Bu sırada doğum yapan Hz. Musa’nın annesine “Onu emzir, kendisine zarar geleceğinden kaygılandığında onu (Nil nehrine zembil içinde) bırakıver, hiç korkup kaygılanma, çünkü Biz onu tekrar sana vereceğiz ve onu peygamberlerden biri yapacağız” diye vahyettik.” (Kasas Suresi, 28/7) buyuruluyor.
Vahiy ilhamdan farklıdır. İlham, bir bilgidir, ama vahiy yaptırımcı bilgidir. Yani vahyi alan onu mutlaka yerine getirir. Arıya da “Vahyettik” buyuruluyor. Arı da o vahyin gereğini yerine getirir. Yoksa bu vahiy sözü ile ne Musa Aleyhisselamın annesi ne de arı, peygamber olmuş olmaz.

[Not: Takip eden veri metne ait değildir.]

(** ** Preparing and attesting *)
Section attesting.
Context `{UrlLaws} `{HexCrate} `{Sha2Crate}.
#[local] Set Default Proof Using "Type*".
Context (attestor : ChannelSourceTarget → Res ChannelSourceProbeFailure SequencerTargetAttestation).

(** The attestor, asked about the target of this source, named this channel,
    and its answer is what is stored. *)
Definition answered (scope : NetworkScope) (channel_id : string) (s : ConfiguredSequencerSource) : Prop :=
  ∃ a, attestor (sq_target s) = ROk a ∧ normalize_channel_id (ta_channel_id a) = Ok channel_id
    ∧ match sq_channel_attestation s with
      | AttestationPending => False
      | PersistedAttested _ _ _ => ta_basis a = RpcReported
      | PersistedEvidenceMatched _ _ _ e =>
          ∃ e0, ta_basis a = UserTrustedFinalizedL1Evidence e0 ∧ normalized_finalized_l1_evidence e0 scope = Ok e
      end.

(** The target of a plan is the one the mutation sets or keeps. *)
Definition plan_target_of (base : option ChannelSourceConfig) (mutation : ChannelSourceConfigMutation)
    (target : ChannelSourceTarget) : Prop :=
  match mutation with
  | AddSequencer _ t _ | UpdateSequencer _ _ t _ =>
      t = target ∧ ∃ t0 insecure, target_normalized t0 RoleSequencer insecure = Ok t
  | RetryAttestation source_id => ∃ s, required_sequencer_source base source_id = Ok s ∧ sq_target s = target
  | _ => False
  end.

Lemma mutation_plan_target mutation base mutation' plan :
  normalized_mutation_plan mutation base = Ok (mutation', Some plan) →
  plan_target_of base mutation' (ap_plan_target plan).
Proof.
  destruct mutation as [label target insecure|id label target insecure|id|id|id|label target insecure|];
    cbn [normalized_mutation_plan].
  - intros (l & _ & (t & Ht & [= <- <-])%bind_Ok)%bind_Ok. split; [done|by eauto].
  - intros (i & _ & (l & _ & (t & Ht & (s & _ & Hm)%bind_Ok)%bind_Ok)%bind_Ok)%bind_Ok.
    case_bool_decide; [done|]. injection Hm as <- <-. split; [done|by eauto].
  - by intros (i & _ & (s & _ & [= ])%bind_Ok)%bind_Ok.
  - by intros (i & _ & (s & _ & [= ])%bind_Ok)%bind_Ok.
  - intros (i & _ & (s & Hs & [= <- <-])%bind_Ok)%bind_Ok. by exists s.
  - by intros (l & _ & (t & _ & [= ])%bind_Ok)%bind_Ok.
  - by destruct (base ≫= cc_indexer_source).
Qed.

Lemma attest_receipt prepared now receipt outcome :
  attest prepared attestor now = Ok (Some receipt, outcome) →
  ∃ plan a, pm_attestation prepared = Some plan ∧ attestor (ap_plan_target plan) = ROk a
    ∧ normalize_channel_id (ta_channel_id a) = Ok (pm_channel_id prepared)
    ∧ ar_channel_id receipt = pm_channel_id prepared ∧ ar_basis receipt = ta_basis a.
Proof.
  unfold attest. destruct (pm_attestation prepared) as [plan|]; [|done].
  destruct (attestor (ap_plan_target plan)) as [a|failure] eqn:Ha; [|by destruct (_ && _)].
  intros (ch & Hch & Hr)%bind_Ok. destruct (String.eqb_spec ch (pm_channel_id prepared)) as [->|]; [|done].
  injection Hr as <- _. by eauto 10.
Qed.

(** Normalization keeps the kind of an attestation and normalizes its evidence. *)
Lemma normalized_receipt scope channel_id target receipt att att' :
  sequencer_attestation channel_id target (Some receipt) = Ok att →
  normalized_attestation att scope channel_id target = Ok att' →
  match att' with
  | AttestationPending => False
  | PersistedAttested _ _ _ => ar_basis receipt = RpcReported
  | PersistedEvidenceMatched _ _ _ e =>
      ∃ e0, ar_basis receipt = UserTrustedFinalizedL1Evidence e0 ∧ normalized_finalized_l1_evidence e0 scope = Ok e
  end.
Proof.
  cbn [sequencer_attestation]. intros (ch & _ & Ha)%bind_Ok. destruct (negb _); [done|]. cbv zeta in Ha.
  destruct (negb _); [done|]. destruct (ar_basis receipt) as [|e0]; injection Ha as <-; cbn [normalized_attestation].
  - intros (ch' & _ & Ha)%bind_Ok. destruct (negb _); [done|]. destruct (negb _); [done|]. by injection Ha as <-.
  - intros (ch' & _ & Ha)%bind_Ok. destruct (negb _); [done|]. destruct (negb _); [done|].
    apply bind_Ok in Ha as (e & He & [= <-]). by eauto.
Qed.

(** The configuration that a mutation starts from. *)
Definition starts_from (base : option ChannelSourceConfig) (config : ChannelSourceConfig) : Prop :=
  match base with Some c => c = config ∧ config_ok config | None => cc_sequencer_sources config = [] end.

Lemma set_target_planned base config mutation receipt target s s' scope channel_id :
  starts_from base config → plan_target_of base mutation target → set_source config mutation receipt s →
  config_key config = (scope, channel_id) → normalizes scope channel_id s s' →
  sq_target s = target ∧ sq_target s' = target.
Proof.
  intros Hbase Hplan [_ Hset] [= <- <-] (_ & Ht' & _).
  assert (Hfixed : ∀ t0 insecure t insecure', target_normalized t0 RoleSequencer insecure = Ok t →
    target_normalized t RoleSequencer insecure' = Ok (sq_target s) → sq_target s = t ∧ sq_target s' = t).
  { intros t0 insecure t insecure' Ht0 Ht. pose proof (target_same _ _ _ _ _ _ Ht0 Ht) as Hs. rewrite Hs in Ht'.
    split; [done|]. by apply (target_same _ _ _ _ _ _ Ht0 Ht'). }
  destruct mutation as [l t i|i l t ins|i|i|i|l t i|]; try done.
  - destruct Hplan as [<- (t0 & insecure & Ht0)]. by eapply Hfixed.
  - destruct Hplan as [<- (t0 & insecure & Ht0)]. by eapply Hfixed.
  - destruct Hplan as (s1 & Hs1 & <-), Hset as (s0 & Hs0 & Hts). destruct base as [c|]; [|done].
    destruct Hbase as [-> Hok]. rewrite Hs0 in Hs1. injection Hs1 as ->. split; [done|].
    apply required_source_Some in Hs0 as [Hin _]. destruct (normalizes_self _ _ Hok Hin) as (_ & Hself & _).
    rewrite <- Hts, Hself in Ht'. by injection Ht'.
Qed.

(** What the mutation sets is pending or answered. *)
Lemma set_source_answered prepared config now receipt outcome s s' :
  starts_from (pm_base_config prepared) config → config_key config = (pm_network_scope prepared, pm_channel_id prepared) →
  (∀ plan, pm_attestation prepared = Some plan →
    plan_target_of (pm_base_config prepared) (pm_mutation prepared) (ap_plan_target plan)) →
  attest prepared attestor now = Ok (receipt, outcome) →
  set_source config (pm_mutation prepared) receipt s →
  normalizes (pm_network_scope prepared) (pm_channel_id prepared) s s' →
  sq_channel_attestation s' = AttestationPending ∨ answered (pm_network_scope prepared) (pm_channel_id prepared) s'.
Proof.
  intros Hbase Hkey Hplan Hatt Hset Hn. destruct receipt as [receipt|].
  2:{ left. destruct Hset as [Hset _], Hn as (_ & _ & Ha). injection Hset as Hset. rewrite <- Hset in Ha.
      by injection Ha. }
  right. destruct (attest_receipt _ _ _ _ Hatt) as (plan & a & Hp & Ha & Hch & _ & Hb).
  destruct (set_target_planned _ _ _ _ _ _ _ _ _ Hbase (Hplan plan Hp) Hset Hkey Hn) as [Hs Hs'].
  exists a. rewrite Hs'. split_and!; [done..|]. rewrite <- Hb. injection Hkey as _ Hchannel.
  destruct Hset as [Hset _], Hn as (_ & _ & Hna). rewrite Hchannel, Hs in Hset. rewrite Hs' in Hna.
  by eapply normalized_receipt.
Qed.
End attesting.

Onun için Musa’yı kucağına almış ve emzirmiştir. Böylece bebek annesinin yüzüne bakmış, hâfızasına nakşetmiş, kokusunu da içine çekmiştir. Daha sonra hiçbir süt anneyi kabul etmemiş; annesi gelinceye kadar beklemiştir. Annesi Firavunun sarayına rahatça girip çıkmıştır ve oğluna her şeyi anlatıp öğretmiştir.

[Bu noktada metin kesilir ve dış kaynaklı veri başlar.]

(* ===== verification/BackupCatalog.v ===== *)
(** * The catalog of backups

    [src/src/support/backup_catalog.rs]: backups are files in a directory of
    payloads, and a catalog file lists them with the digest of each payload.  A
    transaction installs a payload before the catalog that lists it; payloads that
    no catalog lists are removed by the next transaction.  The directory of the
    catalog and the one of the payloads are synchronized separately, and the entry
    of the second is in the first. *)

From Stdlib Require Import Ascii.
From S2P Require Import Prelude Json Bytes CatalogModel NodeRequests SourceModes ImportOptions BackupImport.
From S2P Require Import InstructionTarget LocalState ChannelConfig ChannelStore BackupPlan SettingsBackup.
Open Scope Z_scope.

Definition CATALOG_VERSION : Z := 1.
Definition BACKUP_PAYLOAD_DIR : string := "backup-payloads".
Definition CATALOG_LOCK_FILE : string := ".backup-catalog.lock".
Definition BACKUP_CID_MAX_BYTES : Z := 256.

Record RemoteBackupMetadata : Type := mkRemote { rm_cid : string; rm_provider : string; rm_uploaded_at : string }.
#[export] Instance RemoteBackupMetadata_eq_dec : EqDecision RemoteBackupMetadata.
Proof. solve_decision. Defined.

Record BackupCatalogEntry : Type := mkCatalogEntry {
  ce_backup_catalog_id : string;
  ce_payload_id : string;
  ce_backup_version_label : string;
  ce_created_at : string;
  ce_contents : list string;
  ce_encrypted : bool;
  ce_local_payload_path : string;
  ce_remote : option RemoteBackupMetadata;
}.
#[export] Instance BackupCatalogEntry_eq_dec : EqDecision BackupCatalogEntry.
Proof. solve_decision. Defined.
#[export] Instance BackupCatalogEntry_eta : Eta BackupCatalogEntry :=
  λ e, mkCatalogEntry (ce_backup_catalog_id e) (ce_payload_id e) (ce_backup_version_label e) (ce_created_at e)
         (ce_contents e) (ce_encrypted e) (ce_local_payload_path e) (ce_remote e).

Record BackupCatalog : Type := mkBackupCatalog { bk_version : Z; bk_entries : list BackupCatalogEntry }.
#[export] Instance BackupCatalog_eq_dec : EqDecision BackupCatalog.
Proof. solve_decision. Defined.
#[export] Instance BackupCatalog_eta : Eta BackupCatalog := λ c, mkBackupCatalog (bk_version c) (bk_entries c).
Definition catalog_default : BackupCatalog := mkBackupCatalog CATALOG_VERSION [].

(** ** JSON *)
Definition remote_value (remote : RemoteBackupMetadata) : Value :=
  json_object [("cid", VString (rm_cid remote)); ("provider", VString (rm_provider remote));
               ("uploaded_at", VString (rm_uploaded_at remote))].
Definition de_remote (value : Value) : option RemoteBackupMetadata :=
  match struct_fields ["cid"; "provider"; "uploaded_at"] value with
  | Some [cid; provider; uploaded_at] =>
      cid ← de_field as_str cid; provider ← de_field as_str provider; uploaded_at ← de_field as_str uploaded_at;
      Some (mkRemote cid provider uploaded_at)
  | _ => None
  end.

Definition catalog_entry_value (e : BackupCatalogEntry) : Value :=
  json_object [("backup_catalog_id", VString (ce_backup_catalog_id e)); ("payload_id", VString (ce_payload_id e));
               ("backup_version_label", VString (ce_backup_version_label e)); ("created_at", VString (ce_created_at e));
               ("contents", VArray (map VString (ce_contents e))); ("encrypted", VBool (ce_encrypted e));
               ("local_payload_path", VString (ce_local_payload_path e));
               ("remote", match ce_remote e with Some remote => remote_value remote | None => VNull end)].
Definition de_catalog_entry (value : Value) : option BackupCatalogEntry :=
  match struct_fields ["backup_catalog_id"; "payload_id"; "backup_version_label"; "created_at"; "contents"; "encrypted";
                       "local_payload_path"; "remote"] value with
  | Some [id; payload_id; label; created_at; contents; encrypted; path; remote] =>
      id ← de_field as_str id; payload_id ← de_field as_str payload_id; label ← de_field as_str label;
      created_at ← de_field as_str created_at;
      contents ← de_field (λ v, items ← as_array v; mapM as_str items) contents;
      encrypted ← de_field as_bool encrypted; path ← de_field as_str path;
      remote ← de_option_field (is_object value) de_remote remote;
      Some (mkCatalogEntry id payload_id label created_at contents encrypted path remote)
  | _ => None
  end.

Musa Aleyhisselam yiğitlik çağına gelince Cenab-ı Hak ona ilim ve hikmet vermiştir. Şehre girince, İsrailoğullarından birisinin düşman tarafından birisiyle kavga ettiklerini görmüş. Kendi tarafından olan yardım isteyince Musa Aleyhisselam düşman tarafından olana bir tokat vurmuş ve onun ölümüne sebep olmuştur. Öldürme kastı yoktu. Onun için üzüldü ve bunun bir şeytan işi olduğunu söyledi. Cenab-ı Hakk’tan kendisini bağışlamasını diledi. Öbür gün de aynı kişinin bir başkasıyla kavgasına şahit oldu ve o İsrailoğullarından olan Hz. Musa kızdı ve “Sen besbelli bir azgınsın.” dedi. Düşman tarafından olan kişi bir önceki gün bir adam öldürdüğünü söyledi. Şehrin öbür ucundan gelen bir adam onu uyarıp derhal orayı terketmesini istedi.

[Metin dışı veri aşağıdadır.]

Lemma repair_spec c existing bytes d :
  keeps base_dir c d → existing ∈ bk_entries c → ce_payload_id existing = payload_identity bytes →
  zlen bytes ≤ SETTINGS_BACKUP_MAX_BYTES →
  kwp (repair_remote_entry base_dir (mkCatalogTransaction c c) existing bytes (payload_identity bytes))
    (listed_with (payload_identity bytes) c) (keeps base_dir c) d.
Proof.
  intros Hk Hin Hpid Hlen. pose proof (kp_catalog _ _ _ Hk) as [Hs _].
  destruct (entry_is_good base_dir _ _ _ Hk Hin) as [Hok _]. apply kwp_bind, kwp_attempt.
  assert (Hrest : ∀ prepared, prepares base_dir c c prepared → kwp
      (transaction_commit base_dir (mkCatalogTransaction c c) prepared ;; mret existing)
      (listed_with (payload_identity bytes) c) (keeps base_dir c) d).
  { intros prepared Hprep. apply kwp_bind. apply (kwp_mono _ (λ _, keeps base_dir c) _ (keeps base_dir c)); [| |done].
    - destruct prepared as [p|]; [|by apply (commit_none_spec base_dir c)].
      eapply kwp_mono; [by apply (commit_some_spec base_dir c)| |done]. by intros receipt d' [? _].
    - intros receipt d' Hk'. apply kwp_ret. split; [|done]. exists c. split_and!; [done..|lia]. }
  assert (Hgo : ∀ prepared, prepared = None ∨ prepared = Some (mkPreparedPayload (payload_name (ce_backup_catalog_id existing)) bytes) →
     prepares base_dir c c prepared).
  { intros prepared [->| ->]; (split_and!; [done..|]); [done|]. exists (ce_backup_catalog_id existing).
    split_and!; [done..| |auto]. simpl. rewrite <- Hpid. unfold pairs. apply list_elem_of_fmap. by exists existing. }
  eapply kwp_mono; [apply (read_file_spec base_dir _ d)| |].
  - intros bytes' d' ->. cbv beta zeta. rewrite (eo_path _ _ Hok). apply kwp_bind, kwp_ret, Hrest, Hgo. destruct (String.eqb _ _); auto.
  - intros d' <- e. cbv beta zeta. rewrite (eo_path _ _ Hok). apply kwp_bind, kwp_ret, Hrest, Hgo. auto.
Qed.

Lemma record_remote_spec c label payload cid provider d :
  keeps base_dir c d → zlen (bk_entries c) ≤ catalog_bound → text_ascii label → text_ascii provider →
  kwp (record_remote_payload_in_dir base_dir label payload cid provider)
    (listed_with (payload_identity (to_vec_pretty payload)) c) (keeps base_dir c) d.
Proof.
  intros Hk Hbound Hlabel Hprov. pose proof (kp_catalog _ _ _ Hk) as [Hs _]. unfold record_remote_payload_in_dir.
  set (bytes := to_vec_pretty payload). assert (Hb : is_bytes bytes) by apply json_is_bytes.
  apply kwp_bind, kwp_lift; [|done]. intros [] Hcid. apply kwp_bind, kwp_lift; [|done]. intros [] Hsize%backup_size_Ok.
  apply kwp_bind. eapply kwp_mono; [by apply begin_spec| |done]. intros t d1 [-> Hk1]. cbn [tx_catalog].
  destruct (List.find (has_cid (trim cid)) (bk_entries c)) as [existing|] eqn:Hf.
  { apply find_some in Hf as [Hin%list_elem_of_In _]. destruct (String.eqb_spec (ce_payload_id existing) (payload_identity bytes));
      [by apply repair_spec|by apply kwp_fail]. }
  apply no_cid in Hf. apply kwp_bind, kwp_now. intros step. apply kwp_bind.
  assert (Hdone : ∀ c' entry prepared d', kwp (transaction_commit base_dir (mkCatalogTransaction c c') (Some prepared))
      (λ _ d', extends c entry d' ∧ stored entry bytes d') (keeps base_dir c) d' →
      kwp (transaction_commit base_dir (mkCatalogTransaction c c') (Some prepared) ;; mret entry)
        (listed_with (payload_identity bytes) c) (keeps base_dir c) d').
  { intros c' entry prepared d' Hcommit. apply kwp_bind. eapply kwp_mono; [exact Hcommit| |done].
    intros receipt d2 [He [Hp _]]. by apply kwp_ret. }
  destruct (List.find _ (bk_entries c)) as [found|] eqn:Hun.
  - set (new := found <| ce_payload_id := payload_identity bytes |> <| ce_contents := backup_contents payload |>
      <| ce_encrypted := is_encrypted payload |> <| ce_local_payload_path := payload_path base_dir (ce_backup_catalog_id found) |>
      <| ce_backup_version_label ::= (λ old, default old (non_empty_text label)) |>
      <| ce_remote := Some (mkRemote (trim cid) (remote_backup_provider provider) (unix_time_text step)) |>).
    apply (find_split _ new) in Hun. destruct Hun as ([Hpid _]%andb_true_iff & before & after & Hentries & Hupd). apply String.eqb_eq in Hpid.
    apply kwp_ret. simpl.
    match goal with |- context [transaction_commit _ ?t _] =>
      replace t with (mkCatalogTransaction c (c <| bk_entries := before ++ new :: after |>)) by (rewrite <- Hupd; reflexivity) end.
    apply Hdone.
    assert (Hgood : entry_good base_dir found) by (eapply entry_is_good; [exact Hk1|rewrite Hentries; clear; set_solver]).
    assert (Hsplit : (trim cid ∉ cids before) ∧ trim cid ∉ cids after).
    { revert Hf. rewrite Hentries. unfold cids. rewrite omap_app. simpl. clear. destruct (cid_of found); set_solver. }
    apply (commit_changed_spec c before found after new); try done.
    + pose proof (good_with_remote _ (trim cid) provider step (good_resent _ label payload Hgood Hlabel) Hcid Hprov) as Hg.
      unfold new. rewrite <- Hpid. by destruct found.
    + by intros cid' [= <-].
  - apply kwp_bind. eapply kwp_mono; [by apply create_entry_spec| |by intros d' <-].
    intros [[catalog entry] prepared] d2 (-> & Hc & Hgood & Hid & Hr & Hpid & _ & Hprep). simpl in *. subst catalog prepared.
    set (new := entry <| ce_remote := Some (mkRemote (trim cid) (remote_backup_provider provider) (unix_time_text step)) |>).
    simpl. destruct (find_fresh c entry new Hid) as [Hfind Hupd]. rewrite Hfind. apply kwp_bind, kwp_lift; [|done].
    intros found [= <-]. apply kwp_ret. fold new. simpl.
    match goal with |- context [transaction_commit _ ?t _] =>
      replace t with (mkCatalogTransaction c (c <| bk_entries ::= (λ entries, entries ++ [new]) |>))
        by (unfold update_field; simpl; by rewrite Hupd) end.
    apply Hdone, (commit_new_spec c new); try done; [by apply good_with_remote|]. by intros cid' [= <-].
Qed.

(** *** Metadata for an entry *)
Lemma attach_spec c backup_catalog_id cid provider d :
  keeps base_dir c d → text_ascii provider →
  kwp (attach_remote_backup_metadata_in_dir base_dir backup_catalog_id cid provider) (extends c) (keeps base_dir c) d.
Proof.
  intros Hk Hprov. apply kwp_bind, kwp_lift; [|done]. intros id _. apply kwp_bind, kwp_lift; [|done]. intros [] Hcid.
  apply kwp_bind. eapply kwp_mono; [by apply begin_spec| |done]. intros t d1 [-> Hk1]. cbn [tx_catalog]. clear d Hk.
  apply kwp_bind, kwp_lift; [|done]. intros index _. apply kwp_bind, kwp_lift; [|done].
  intros target Htarget%ok_or_Ok. pose proof (list_elem_of_lookup_2 _ _ _ Htarget) as Hin.
  pose proof (take_drop_middle _ _ _ Htarget) as Hmid. pose proof (lookup_lt_Some _ _ _ Htarget) as Hlt.
  assert (Hself : extends c target d1) by (exists c; split_and!; [done..|lia]).
  destruct (other_with_cid _ _ _) eqn:Hother; [destruct (negb _); by apply kwp_fail|].
  destruct (ce_remote target); [destruct (_ && _); [by apply kwp_ret|by apply kwp_fail]|].
  apply kwp_bind, kwp_now. intros step. set (new := target <| ce_remote := _ |>).
  pose proof (kp_catalog _ _ _ Hk1) as [Hs _].
  rewrite <- Hmid in Hother. rewrite <- (length_take_le (bk_entries c) index) in Hother at 1 by lia.
  apply others_without_cid in Hother. symmetry in Hmid.
  assert (Hc' : c <| bk_entries ::= <[index := new]> |>
                = c <| bk_entries := take index (bk_entries c) ++ new :: drop (S index) (bk_entries c) |>).
  { unfold update_field. simpl. by rewrite insert_take_drop by done. }
  apply kwp_bind. simpl. match goal with |- kwp (transaction_commit _ ?t _) _ _ _ =>
    replace t with (mkCatalogTransaction c (c <| bk_entries := take index (bk_entries c) ++ new :: drop (S index) (bk_entries c) |>))
      by (by rewrite <- Hc') end.
  pose proof (pairs_replace c _ target _ new Hmid eq_refl eq_refl) as Hpairs.
  eapply kwp_mono; [apply (commit_none_spec base_dir c); [exact Hk1|]| |done].
  - split_and!; [|by rewrite Hpairs..]. eapply sound_replace; try done; [|by intros cid' [= <-]].
    apply good_with_remote; [by eapply entry_is_good|done..].
  - intros receipt d' Hk'. apply kwp_ret. eexists. split_and!; [exact Hk'|by rewrite Hpairs|simpl; clear; set_solver|].
    simpl. unfold zlen. rewrite length_app. simpl. rewrite length_take, length_drop. lia.
Qed.
End operations.

(** ** Reading a backup when the system works *)
Class Working `{Environment} `{CatalogHost} : Prop := {
  all_work n : io_answer n = IoWorks;
  working_stat n : stat_fails n = false;
}.

Definition never (d : CatalogDisk) : Prop := False.

Section working.
Context `{LocalStateLaws} `{BackupHost} `{!CatalogLaws} (base_dir : string).
Context `{!Environment} `{!CatalogHost} `{!Working}.
Implicit Types (c : BackupCatalog) (d : CatalogDisk).
#[local] Set Default Proof Using "Type*".

#[local] Instance working_honest : Honest.
Proof. split; intros n; [by rewrite all_work|apply working_stat]. Qed.

Lemma kwp_works {A} effect (result : CatalogDisk → A) message Q E d :
  Q (result d) (effect d) → kwp (k_call effect result message) Q E d.
Proof. intros HQ s <-. unfold k_call. by rewrite all_work. Qed.

Lemma kwp_lift_Ok {A} (r : Result A) a Q E d : r = Ok a → Q a d → kwp (k_lift r) Q E d.
Proof. by intros -> HQ s <-. Qed.

Lemma load_works c d : keeps base_dir c d → kwp (load_catalog_from_path base_dir) (λ c' d', c' = c ∧ d' = d) never d.
Proof.
  intros Hk. destruct (kp_catalog _ _ _ Hk) as [_ Hn]. apply kwp_bind, kwp_is_file.
  destruct (sl_latest (kd_catalog d)) eqn:Hnode; simpl; [by apply kwp_ret| |done].
  apply kwp_bind, kwp_works. rewrite Hnode. by eapply kwp_lift_Ok.
Qed.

Hz. Musa Aleyhisselam dua ederek Medyen şehrine doğru yöneldi. Medyen suyunun başına varınca orada hayvanlarını sulayan insanları gördü. Onların gerisinde iki hanımın hayvanlarını suyun olduğu yerden geri çekmeye çalıştıklarını gördü. Onlara durumlarını sordu. “Bizim babamız yaşlı. Aralarına sokulamayız. Biz herkes hayvanlarını suladıktan sonra ancak sulayabiliyoruz” deyince, Hz. Musa diğerlerinin arasına sokulup hayvanlarını sulayıverdi ve sonra gölgeye çekilip Cenab-ı Hakk’a aczini ve fakrını şöyle arzetti: “Rabbim! Doğrusu bana lûtfedeceğin her hayra muhtacım!”
İşte bu âcizlik ve muhtaçlığın derin idraki ile yapılan ihlaslı duayı kabul buyuran Cenab-ı Hak ona hayır kapılarını açtı. Gidip babalarına durumu arzeden bu kızlarını dinleyen Şuayp Peygamber, onu çağırması için kızlarından birisini gönderdi. O hanım kız utana sıkıla Hz. Musa’nın yanına gidip babasının kendisini davet ettiğini bildirdi. Musa Aleyhisselam, Hz. Şuayp Aleyhisselama başından geçenleri varıp anlattı.
Şuayp Aleyhisselam da ona “Korkma artık o zalim kavimden kurtuldun” dedi. Sonra şöyle bir teklifte bulundu: “Bana sekiz sene çalışıp hizmet etmen karşılığında sana şu iki kızımdan birisiyle nikahlamak istiyorum. Ama on sene çalışırsan o kendinden: Sana ağırlık vermek istemem” dedi. Ve böylece anlaştılar.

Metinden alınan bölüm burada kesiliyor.